== PROBLEM DETAILS ==
Restate verbatim the span of lines below between the line with "Lemma NewGrant_eqb r" and the line with "Lemma ParseRole_scoped s", including those two lines, and only that span.

[[ INPUT MATERIAL open ]]

Definition validateRole (r : option (list string)) : bool :=
  match r with None => true | Some l => forallb (fun r => negb (String.eqb (ParseRole r) RoleUndef)) l end.

(** [filterGrant], the grants of a token: [None] is an error. *)
Definition filterGrant `{MapOrder} (allowed : list string) (rolePtr : option (list string)) (scopePtr : option string) :
    option (list string) :=
  if negb (validateRole rolePtr) then None
  else
    let roles := filter (fun role => negb (String.eqb role RoleUndef)) (map ParseRole (default [] rolePtr)) in
    Some (FilterGrantStrings allowed roles (default "" scopePtr)).

(** [createAccessToken], up to the claims: the grants of the token, [None] when it
    is refused. *)
Definition accessTokenGrants `{MapOrder} (grants : list string) (rolePtr : option (list string)) (scopePtr : option string) :
    option (list string) :=
  l ← filterGrant grants rolePtr scopePtr; if bool_decide (l = []) then None else Some l.

End api.

(** ** What a grant gives *)

Module rbacLogic.
Import rbac api.

Lemma HasGrant_spec t l : HasGrant t l = true <-> exists g, g ∈ t /\ g ∈ l.
Proof.
  unfold HasGrant. rewrite existsb_exists. split.
  - intros (g & Hg & (x & Hx & Heq)%existsb_exists). apply String.eqb_eq in Heq as <-.
    exists g. by rewrite !list_elem_of_In.
  - intros (g & Hg & Hl). exists g. split; [by apply list_elem_of_In|]. apply existsb_exists. exists g.
    by rewrite String.eqb_refl, <- list_elem_of_In.
Qed.

Lemma HasRole_spec t l : HasRole t l = true <-> exists g, g ∈ t /\ RoleOf g ∈ l.
Proof.
  unfold HasRole. rewrite existsb_exists. split.
  - intros (g & Hg & (x & Hx & Heq)%existsb_exists). apply String.eqb_eq in Heq. exists g. rewrite Heq, !list_elem_of_In. done.
  - intros (g & Hg & Hl). exists g. split; [by apply list_elem_of_In|]. apply existsb_exists. exists (RoleOf g).
    by rewrite String.eqb_refl, <- list_elem_of_In.
Qed.

Lemma HasGrant_one t g : HasGrant t [g] = true <-> g ∈ t.
Proof. rewrite HasGrant_spec. set_solver. Qed.

Lemma HasRoleOn_spec t scope roles : HasRoleOn t scope roles = true <-> exists role, role ∈ roles /\ NewGrant role scope ∈ t.
Proof.
  unfold HasRoleOn, Has. rewrite existsb_exists. setoid_rewrite HasGrant_one. setoid_rewrite list_elem_of_In. done.
Qed.

(** A role with no separator. *)
Definition plain (role : Role) : bool := negb (strings.ContainsChar role sep).

Lemma roles_plain role : role ∈ roleMap -> plain role = true.
Proof. revert role. apply enum1. repeat constructor. Qed.

Lemma Split_NewGrant role ns : plain role = true -> Split (NewGrant role ns) = (role, ns).
Proof.
  intros Hr%negb_true_iff. unfold Split, NewGrant. destruct (String.eqb_spec ns "") as [->|].
  - by rewrite (proj2 (Cut_none _ _) Hr).
  - by rewrite (Cut_app _ _ _ Hr).
Qed.

Lemma RoleOf_NewGrant role ns : plain role = true -> RoleOf (NewGrant role ns) = role.
Proof. intros H. unfold RoleOf. by rewrite Split_NewGrant. Qed.

Lemma Scope_NewGrant role ns : plain role = true -> Scope (NewGrant role ns) = ns.
Proof. intros H. unfold Scope. by rewrite Split_NewGrant. Qed.

Lemma SplitGrant_Split g : SplitGrant g = (ParseRole (RoleOf g), Scope g).
Proof.
  unfold SplitGrant, RoleOf, Scope, Split. destruct (text.Cut g sep) as [[p q]|] eqn:Hc.
  - apply Cut_some in Hc as [-> Hp]. by rewrite (SplitN2_app _ _ _ Hp).
  - by rewrite (SplitN2_none _ _ (proj1 (Cut_none _ _) Hc)).
Qed.

Lemma NewGrant_eqb r ns r' ns' : plain r = true -> plain r' = true ->
  String.eqb (NewGrant r ns) (NewGrant r' ns') = String.eqb r r' && String.eqb ns ns'.
Proof.
  intros H H'. destruct (String.eqb_spec (NewGrant r ns) (NewGrant r' ns')) as [E|E].
  - apply (f_equal Split) in E. rewrite !Split_NewGrant in E by done. injection E as -> ->. by rewrite !String.eqb_refl.
  - destruct (String.eqb_spec r r') as [->|]; [|done]. by destruct (String.eqb_spec ns ns') as [->|].
Qed.

Definition scopedRoles : list Role := [RoleAdmin; RoleOperator; RoleGuest].

Lemma ParseRole_scoped s : ParseRole s ∈ scopedRoles -> ParseRole s = s /\ ParseRole s <> RoleUndef.
Proof.
  intros Hin. assert (ParseRole s <> RoleUndef) as Hu.
  { revert Hin. generalize (ParseRole s). apply enum1. repeat constructor; done. }
  split; [|done]. unfold ParseRole in *. by case_match.
Qed.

[[ INPUT MATERIAL closed ]]

== PROBLEM SOLUTION ==
Lemma NewGrant_eqb r ns r' ns' : plain r = true -> plain r' = true ->
  String.eqb (NewGrant r ns) (NewGrant r' ns') = String.eqb r r' && String.eqb ns ns'.
Proof.
  intros H H'. destruct (String.eqb_spec (NewGrant r ns) (NewGrant r' ns')) as [E|E].
  - apply (f_equal Split) in E. rewrite !Split_NewGrant in E by done. injection E as -> ->. by rewrite !String.eqb_refl.
  - destruct (String.eqb_spec r r') as [->|]; [|done]. by destruct (String.eqb_spec ns ns') as [->|].
Qed.

Definition scopedRoles : list Role := [RoleAdmin; RoleOperator; RoleGuest].

Lemma ParseRole_scoped s : ParseRole s ∈ scopedRoles -> ParseRole s = s /\ ParseRole s <> RoleUndef.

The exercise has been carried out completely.